« Merci patron ! » est une comédie documentaire satirique de François Ruffin avec Jocelyne et Serge Klur, Bernard Arnault et quelques autres, dans leur propre rôle.
Samedi soir dans un cinéma du centre de Paris. La salle est comble. Les spectateurs applaudissent à tout rompre alors que défile le générique de fin de « Merci patron ! ». La machination montée et filmée par François Ruffin a fonctionné au delà de toutes les espérances. Les acteurs se sont surpassés. Bernard Arnault dans le rôle du clown blanc, élégant, sûr de lui, s’est fait rouler dans la farine. La famille Klur associée à François Ruffin a donné une version émouvante et intelligente de l’Auguste, faux benêt et vrai malicieux. Ils nous mettent dans la confidence de leurs stratagèmes. Le spectacle de ceux que le pouvoir et la prétention aveuglent au point de foncer tête baissée dans les pièges qui leur sont tendus est irrésistible.
La machination
Reprenons. Jocelyne et Serge Klur ont été licenciés de l’usine textile où ils travaillaient tous les deux et à qui LVMH a retiré la fabrication des vêtements pour homme. Plusieurs années ont passé et ni l’un ni l’autre n’a retrouvé du travail. Serge a beau être un bon jardinier et un bon bricoleur, les minima sociaux ne suffisent pas. La banque et l’huissier ont envoyé leur ultimatum. Il faut rembourser 25 000 € sinon c’est l’expulsion, la chute dont il sera impossible de se relever. Serge Klur le dit sans détour : autant tout faire sauter et disparaître. À moins que…

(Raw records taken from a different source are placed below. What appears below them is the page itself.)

(* ===== verification/FuseSpec.v ===== *)
(** * FuseSpec: what the handlers reply (src/fuse.rs).

    The read handlers answer from the view of the active subvolume, and the
    handlers that make names turn it into the one their specification says. *)
From Stdlib Require Import Strings.Byte.
From stdpp Require Import base list numbers sorting.
From S2P Require Import Prelude Device BlockBtree NodeRep Storage Journal StoreSpec Heap Btree TreeRead TreeWrite BtreeSpec ScanSpec FsTypes Fs FsSpec FsOps Snapshot Posix Fuse.
#[local] Open Scope rfs_scope.
#[local] Open Scope Z_scope.

(** ** Names *)
(** What a directory entry may be called. *)
Definition good_name (name : list byte) : Prop :=
  name ≠ [] ∧ name ≠ DOT ∧ name ≠ DOTDOT ∧ (Byte.x2f ∉ name) ∧ (Byte.x00 ∉ name) ∧ (length name ≤ MAX_NAME_LEN)%nat.

Lemma validate_name_Ok name b : validate_name name = Ok b ↔ b = name ∧ good_name name.
Proof.
  unfold validate_name, good_name.
  destruct (bool_decide (name = []) || bool_decide (name = DOT) || bool_decide (name = DOTDOT)) eqn:E1.
  { split; [done|]. rewrite !orb_true_iff, !bool_decide_eq_true in E1. tauto. }
  rewrite !orb_false_iff, !bool_decide_eq_false in E1.
  destruct (bool_decide (Byte.x2f ∈ name) || bool_decide (Byte.x00 ∈ name)) eqn:E2.
  { split; [done|]. rewrite orb_true_iff, !bool_decide_eq_true in E2. tauto. }
  rewrite orb_false_iff, !bool_decide_eq_false in E2.
  destruct (Nat.ltb_spec MAX_NAME_LEN (length name)); [split; [done|lia]|].
  split; [intros [= <-]; tauto|by intros [-> _]].
Qed.

Lemma validate_name_cases name :
  validate_name name = Ok name ∨ ∃ e, validate_name name = Err e ∧ (e = EINVAL ∨ e = ENAMETOOLONG).
Proof. unfold validate_name. destruct (_ || _ || _); [eauto|]. destruct (_ || _); [eauto|]. destruct (_ <? _)%nat; eauto. Qed.

(** ** Answers *)
Section answers.
Context {D : Type} `{!BlockDevice D} `{!BlockDeviceLaws D} `{!BlockDeviceTotal D} `{!Crc32} `{!Crc32Range}.
Implicit Types fs : Fs D.

(** A computation with a known outcome that changes nothing. *)
Definition answers {E A} (m : amap) (cur : Z) (c : M (Fs D) E A) (o : outcome E A) : Prop := ∀ fs n,
  fs_models fs m n → current_subvol fs = cur → ∃ fs', c fs = (o, fs') ∧ fs_models fs' m n ∧ fs_quiet fs fs'.

Lemma answers_lift {E A} m cur (o : outcome E A) : answers m cur (lift o) o.
Proof. intros fs n Hfs Hcur. exists fs. split_and!; [done|done|apply fs_quiet_refl]. Qed.

Lemma reads_answers {E A B} m cur (c : M (Fs D) E A) (k : A → M (Fs D) E B) a o :
  reads m cur c a → answers m cur (k a) o → answers m cur (c ≫= k) o.
Proof.
  intros Hc Hk fs n Hfs Hcur. destruct (Hc fs n Hfs Hcur) as (fs1 & E1 & Hfs1 & Hq1).
  destruct (Hk fs1 n Hfs1) as (fs2 & E2 & Hfs2 & Hq2); [by rewrite (fs_quiet_subvol _ _ Hq1)|].
  exists fs2. rewrite (M_bind_ok _ _ _ _ _ E1). split_and!; [done|done|by eapply fs_quiet_trans].
Qed.

Lemma answers_err {E A B} m cur (c : M (Fs D) E A) (k : A → M (Fs D) E B) e :
  answers m cur c (Err e) → answers m cur (c ≫= k) (Err e).
Proof.
  intros Hc fs n Hfs Hcur. destruct (Hc fs n Hfs Hcur) as (fs1 & E1 & H1). exists fs1.
  unfold mbind, M_bind. by rewrite E1.
Qed.
Lemma answers_ok {E A B} m cur (c : M (Fs D) E A) (k : A → M (Fs D) E B) a o :
  answers m cur c (Ok a) → answers m cur (k a) o → answers m cur (c ≫= k) o.
Proof. intros Hc. by apply reads_answers. Qed.

Lemma reads_or_eio {A} m cur (c : M (Fs D) error A) a : reads m cur c a → reads m cur (or_eio c) a.
Proof.
  intros Hc fs n Hfs Hcur. destruct (Hc fs n Hfs Hcur) as (fs1 & E1 & H1). exists fs1.
  unfold or_eio, mapping_err. by rewrite E1.
Qed.

Lemma bind_lift_ok {E A B} (o : outcome E A) (k : A → M (Fs D) E B) a : o = Ok a → (lift o ≫= k) = k a.
Proof. by intros ->. Qed.
Lemma bind_lift_err {E A B} (o : outcome E A) (k : A → M (Fs D) E B) e fs : o = Err e → (lift o ≫= k) fs = (Err e, fs).
Proof. by intros ->. Qed.

(** *** Lookup and attributes *)
Definition spec_getattr (t : tview) (ino : Z) : outcome Errno FileAttr :=
  match inodes t ino with None => Err ENOENT | Some i => to_attr ino i end.

(** [.] is the directory, [..] its recorded parent; any other name is looked up,
    and an entry without an inode is damage. *)
Definition spec_lookup (t : tview) (parent : Z) (name : list byte) : outcome Errno FileAttr :=
  if decide (name = DOT) then spec_getattr t parent
  else if decide (name = DOTDOT) then
    match inodes t parent with None => Err ENOENT | Some i => spec_getattr t (i_parent_ino i) end
  else
    match validate_name name with
    | Ok _ =>
        match names t parent name with
        | None => Err ENOENT
        | Some d => match inodes t (d_target_ino d) with None => Err EIO | Some i => to_attr (d_target_ino d) i end
        end
    | Err e => Err e
    | _ => Panic
    end.

Section view.
Context (m : amap) (cur s : Z) (l : list Z) (Hm : typed m) (Hv : view m cur s l).

Lemma get_inode_some {A} ino e (k : InodeV1 → M (Fs D) Errno A) o :
  answers m cur (match a_inode m l ino with Some i => k i | None => throw e end) o →
  answers m cur (oi ← or_eio (get_inode ino); i ← some_or e oi; k i) o.
Proof using All.
  intros Hk. eapply reads_answers; [by eapply reads_or_eio, get_inode_reads|]. by destruct (a_inode m l ino).
Qed.

Lemma getattr_answers ino : answers m cur (getattr ino) (spec_getattr (view_of m l) ino).
Proof using All.
  unfold getattr, spec_getattr. cbn [inodes view_of]. apply get_inode_some.
  destruct (a_inode m l ino); apply answers_lift.
Qed.

Lemma lookup_answers parent name : answers m cur (lookup parent name) (spec_lookup (view_of m l) parent name).
Proof using All.
  unfold lookup, spec_lookup. destruct (decide (name = DOT)) as [->|H1].
  { rewrite !bool_decide_eq_true_2 by done. cbn [orb]. unfold spec_getattr. cbn [inodes view_of]. apply get_inode_some.
    destruct (a_inode m l parent); apply answers_lift. }
  rewrite (bool_decide_eq_false_2 _ H1). cbn [orb]. destruct (decide (name = DOTDOT)) as [->|H2].
  { rewrite bool_decide_eq_true_2 by done. cbn [inodes view_of]. apply get_inode_some.
    destruct (a_inode m l parent) as [i|]; [|apply answers_lift]. unfold spec_getattr. cbn [inodes view_of].
    destruct (a_inode m l (i_parent_ino i)) as [i'|] eqn:E.
    - eapply (answers_ok _ _ _ _ (i_parent_ino i, i')); [|apply answers_lift]. apply get_inode_some. rewrite E. apply (answers_lift _ _ (Ok _)).
    - apply answers_err, get_inode_some. rewrite E. apply (answers_lift _ _ (Err _)). }
  rewrite (bool_decide_eq_false_2 _ H2). destruct (validate_name_cases name) as [Ev|(e & Ev & _)]; rewrite Ev.
  2: { apply answers_err. apply (answers_lift _ _ (Err e)). }
  cbn [names inodes view_of]. apply validate_name_Ok in Ev as [_ (_ & _ & _ & _ & _ & Hn)].
  eapply (reads_answers _ _ _ _ name); [apply reads_ret|].
  eapply reads_answers; [by eapply reads_or_eio, lookup_dirent_reads|].
  destruct (a_dirent m l parent name) as [d|]; [|apply (answers_lift _ _ (Err ENOENT))].
  apply get_inode_some. destruct (a_inode m l (d_target_ino d)); apply answers_lift.
Qed.
End view.

(** *** Commits of an in-memory mount *)
(** No deleted inode waits for its blocks to be reclaimed. *)
Definition no_orphans (m : amap) : Prop := ∀ k, kind_of k = Some KIND_DELETED_INODES → a_visible m k [ROOT_SNAP] = None.

Lemma scanned_head b x b' y c z : scanned (b :: x) (b' :: y) (c :: z) → b2z b ≤ b2z c ≤ b2z b'.
Proof.
  unfold scanned, bytes_lt. cbn [bytes_cmp]. intros [H1 H2].
  destruct (Z.compare_spec (b2z c) (b2z b)), (Z.compare_spec (b2z c) (b2z b')); try lia; try done.
Qed.

Lemma orphan_range_keys m k s :
  typed m → is_Some (m (versioned k s)) →
  scanned (versioned deleted_inode_range.1 0) (versioned deleted_inode_range.2 0) (versioned k s) →
  kind_of k = Some KIND_DELETED_INODES ∧ length k = 13%nat.
Proof.
  intros Hm [r Hr] Hsc. pose proof (Hm _ _ Hr) as Ht. unfold row_typed in Ht.
  destruct (versioned k s) as [|c z] eqn:E; [done|].
  assert (KIND_DELETED_INODES ≤ b2z c ≤ KIND_DELETED_INODES + 1) as Hc by exact (scanned_head _ _ _ _ _ _ Hsc).
  assert (b2z c = KIND_DELETED_INODES) as Ec.
  { unfold KIND_DELETED_INODES in *. destruct (Z.eq_dec (b2z c) 242); [done|]. assert (b2z c = 243) as Ec by lia. by rewrite Ec in Ht. }
  rewrite Ec in Ht. change (layout KIND_DELETED_INODES) with (Some (13, 13, 16)%nat) in Ht. cbn beta iota in Ht.
  rewrite <- E in Ht. unfold versioned in Ht. rewrite length_app, length_to_be in Ht.
  destruct k as [|c' k]; [cbn in Ht; lia|]. injection E as -> _. cbn. rewrite Ec. split; [done|]. cbn in Ht. lia.
Qed.

Lemma list_orphans_reads m cur : typed m → no_orphans m → reads m cur list_deleted_inodes [].
Proof using All.
  intros Hm Hno. unfold list_deleted_inodes.
  rewrite (surjective_pairing deleted_inode_range). eapply (reads_bind _ _ _ _ []); [|by apply reads_lift].
  intros fs n Hfs Hcur. destruct Hfs as [Hbt Ht].
  assert (∀ k s, in_width 32 s → is_Some (m (versioned k s)) →
    scanned (versioned deleted_inode_range.1 0) (versioned deleted_inode_range.2 0) (versioned k s) → length k = 13%nat) as Hlen
    by (intros k s _ H1 H2; by apply (orphan_range_keys m k s)).
  destruct (visible_scan_ok (tree fs) m n deleted_inode_range.1 deleted_inode_range.2 [ROOT_SNAP] Hbt) as (bt' & out & _ & E & Hbt' & Hlog & [_ Hx]).
  - cbn. consts. lia.
  - cbn. consts. lia.
  - split; repeat constructor; done.
  - apply (uniform_nothing_between _ _ _ 13). intros k s Hs H1 H2. by apply (Hlen k s).
  - apply long_whole_keys. intros k s Hs H1 H2. rewrite (Hlen k s Hs H1 H2). cbn. lia.
  - assert (out = []) as ->.
    { destruct out as [|[[k s] v] out]; [done|]. destruct (proj1 (Hx k s v) ltac:(by left)) as [Hvis Hsc].
      pose proof (a_visible_Some _ _ _ _ _ Hvis) as [Hst _].
      destruct (orphan_range_keys m k s Hm ltac:(by eexists) Hsc) as [Hk _]. by rewrite Hno in Hvis. }
    exists (set_tree bt' fs). unfold on_tree, zoom. rewrite E. by split_and!.
Qed.

(** With nothing to reclaim, committing an in-memory mount changes nothing. *)
Lemma commit_in_memory fs m n :
  fs_models fs m n → journal fs = false → no_orphans m →
  ∃ fs', journal_commit fs = (Ok tt, fs') ∧ fs_models fs' m n ∧ fs_quiet fs fs'.
Proof using All.
  intros Hfs Hj Hno. destruct (list_orphans_reads m (current_subvol fs) (fm_typed _ _ _ Hfs) Hno fs n Hfs eq_refl) as (fs' & E & H1).
  exists fs'. split; [|exact H1]. unfold journal_commit. rewrite gets_bind, Hj. cbn [negb].
  unfold reclaim_deleted_inodes. unfold mbind at 1, M_bind at 1. rewrite (M_bind_ok _ _ _ _ _ E). done.
Qed.

(** *** Making names *)
Record mounted fs (m : amap) (s : Z) (l : list Z) (n : Z) : Prop := {
  mo_models : fs_models fs m n;
  mo_view : view m (current_subvol fs) s l;
  mo_memory : journal fs = false;
  mo_orphans : no_orphans m;
}.

Lemma no_orphans_local m s ops :
  in_width 32 s → Forall (λ o, file_key (wop_key o) ∧ wop_snap o = s) ops → no_orphans m → no_orphans (a_run ops m).
Proof.
  intros Hs Hops Hno k Hk. rewrite a_run_visible; [by apply Hno|by repeat constructor|].
  eapply Forall_impl; [exact Hops|]. intros o [Hf Hso]. split; [by rewrite Hso|left]. intros ->. destruct Hf as [E|[E|E]]; rewrite E in Hk; done.
Qed.

Lemma set_next_ino_models fs m n k : fs_models fs m n → fs_models (set_next_ino k fs) m n.
Proof. by intros []. Qed.

Definition make_ops (s parent : Z) (name : list byte) (ino kind : Z) (i : InodeV1) : list wop :=
  [WPut (inode_key ino) s Live (inode_as_bytes i); WPut (dirent_bytes parent name) s Live (dirent_as_bytes (dirent_new ino kind))].

Lemma make_ops_local s parent name ino kind i :
  Forall (λ o, file_key (wop_key o) ∧ wop_snap o = s) (make_ops s parent name ino kind i).
Proof. repeat apply Forall_cons_2; [split; [by left|done]|split; [right; by left|done]|constructor]. Qed.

François Ruffin a créé il y a quelques années Fakir, « le journal fâché avec tout le monde ou presque ». Il a travaillé avec Daniel Mermet à France Inter pour l’émission « Là bas si j’y suis ». C’est un journaliste militant et facétieux. Au début de « Merci patron ! » il déclare œuvrer au dialogue et à la réconciliation entre patrons et ouvriers, entre riches et pauvres. Son T-shirt et sa voiture arborent le même slogan « I love Bernard ». Le ton est donné. Le sujet est sérieux, l’ironie mordante.

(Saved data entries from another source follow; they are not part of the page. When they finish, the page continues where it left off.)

(** A subvolume with none of the snapshots on its chain sees what it saw. *)
Lemma removed_view m S V R m' cur s l :
  removed m S V R m' → view m cur s l → in_width 32 cur → cur ∉ V → (∀ x, x ∈ l → (x ∉ S) ∧ x ∉ R) →
  view m' cur s l ∧ ∀ k, (¬ meta_key k) → seen m' k l = seen m k l.
Proof.
  intros [A1 A2 A3 A4] Hv Hc HV Hl. pose proof (view_chain_ok _ _ _ _ Hv) as [_ Hw]. rewrite Forall_forall in Hw. split.
  - eapply view_ext; [exact Hv|by rewrite A2, decide_False by done|]. intros x Hx. rewrite A1, decide_False; [done|by apply Hl|by apply Hw].
  - intros k Hk. unfold seen. rewrite (a_visible_ext m m'); [done|]. intros x Hx. rewrite A3, decide_False; [done|by apply Hl|done|by apply Hw].
Qed.
Lemma removed_ids m S V R m' ns nv : removed m S V R m' → ids_ok m ns nv → ids_ok m' ns nv.
Proof.
  intros [A1 A2 A3 A4] [B1 B2 B3 B4 B5]. split; [done|done|by intros; apply A4, B3| |].
  - intros id sv Hid. rewrite A2 by done. case_decide; [done|]. by apply B4.
  - intros id Hle Hid. rewrite A2 by done. case_decide; [done|]. by apply B5.
Qed.
Lemma typed_prune sel m : typed m → typed (a_prune sel m).
Proof.
  intros Hm k r. unfold a_prune. destruct (m k) as [[v kind]|] eqn:E; [|done]. destruct (sel k kind); [done|]. intros [= <-]. by apply Hm.
Qed.
Lemma typed_prune_all xs : ∀ m, typed m → typed (prune_all xs m).
Proof. induction xs as [|x xs IH]; intros m Hm; [done|]. apply IH. by apply typed_prune. Qed.

(** ** Snapshots nothing refers to *)
Record loose (m : amap) (x : Z) : Prop := {
  lo_width : in_width 32 x;
  lo_snapshot : is_Some (a_snapshot m x);
  lo_root : x ≠ ROOT_SNAP;
  lo_subvol id sv : in_width 32 id → a_subvol m id = Some sv → v_snap_id sv ≠ x;
  lo_child y meta : in_width 32 y → a_snapshot m y = Some meta → s_parent_id meta ≠ NO_PARENT_SNAP → s_parent_id meta ≠ x;
}.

Au départ c’est à peine un stratagème. Bernard Arnault tient à son image et les Klur à leur maison. Il rembourse la dette et la presse ne saura rien de leur situation désespérée et des responsabilités de LVMH dans cette situation. Le mépris pour ces ouvriers qui demandent de l’aide est aussi abyssal qu’aveuglant. En partant du principe qu’avec un peu d’argent accordé comme on donne une aumône il est facile d’amadouer ces gens là, qu’en parlant « peuple » avec eux il possible de les mettre dans sa poche, les responsables de LVMH mettent le doigt dans un engrenage auquel ils ne comprennent rien. Bien des rebondissements plus tard – je laisse les spectateurs les découvrir – nous assistons à une victoire par KO. Le dernier piège tendu au secrétaire général du groupe est certainement le plus savoureux.
Nous rions de bon cœur au spectacle des puissants à qui des misérables donnent des coups de pied au derrière. « Merci patron ! » est totalement filmé dans le monde réel et traite d’un sujet grave. On pense néanmoins au couple jubilatoire du clown blanc et de l’Auguste qui nous fait rire pour mieux nous rappeler l’inanité des prétentions de ceux « qui se croient vêtus d’or et de pourpre ».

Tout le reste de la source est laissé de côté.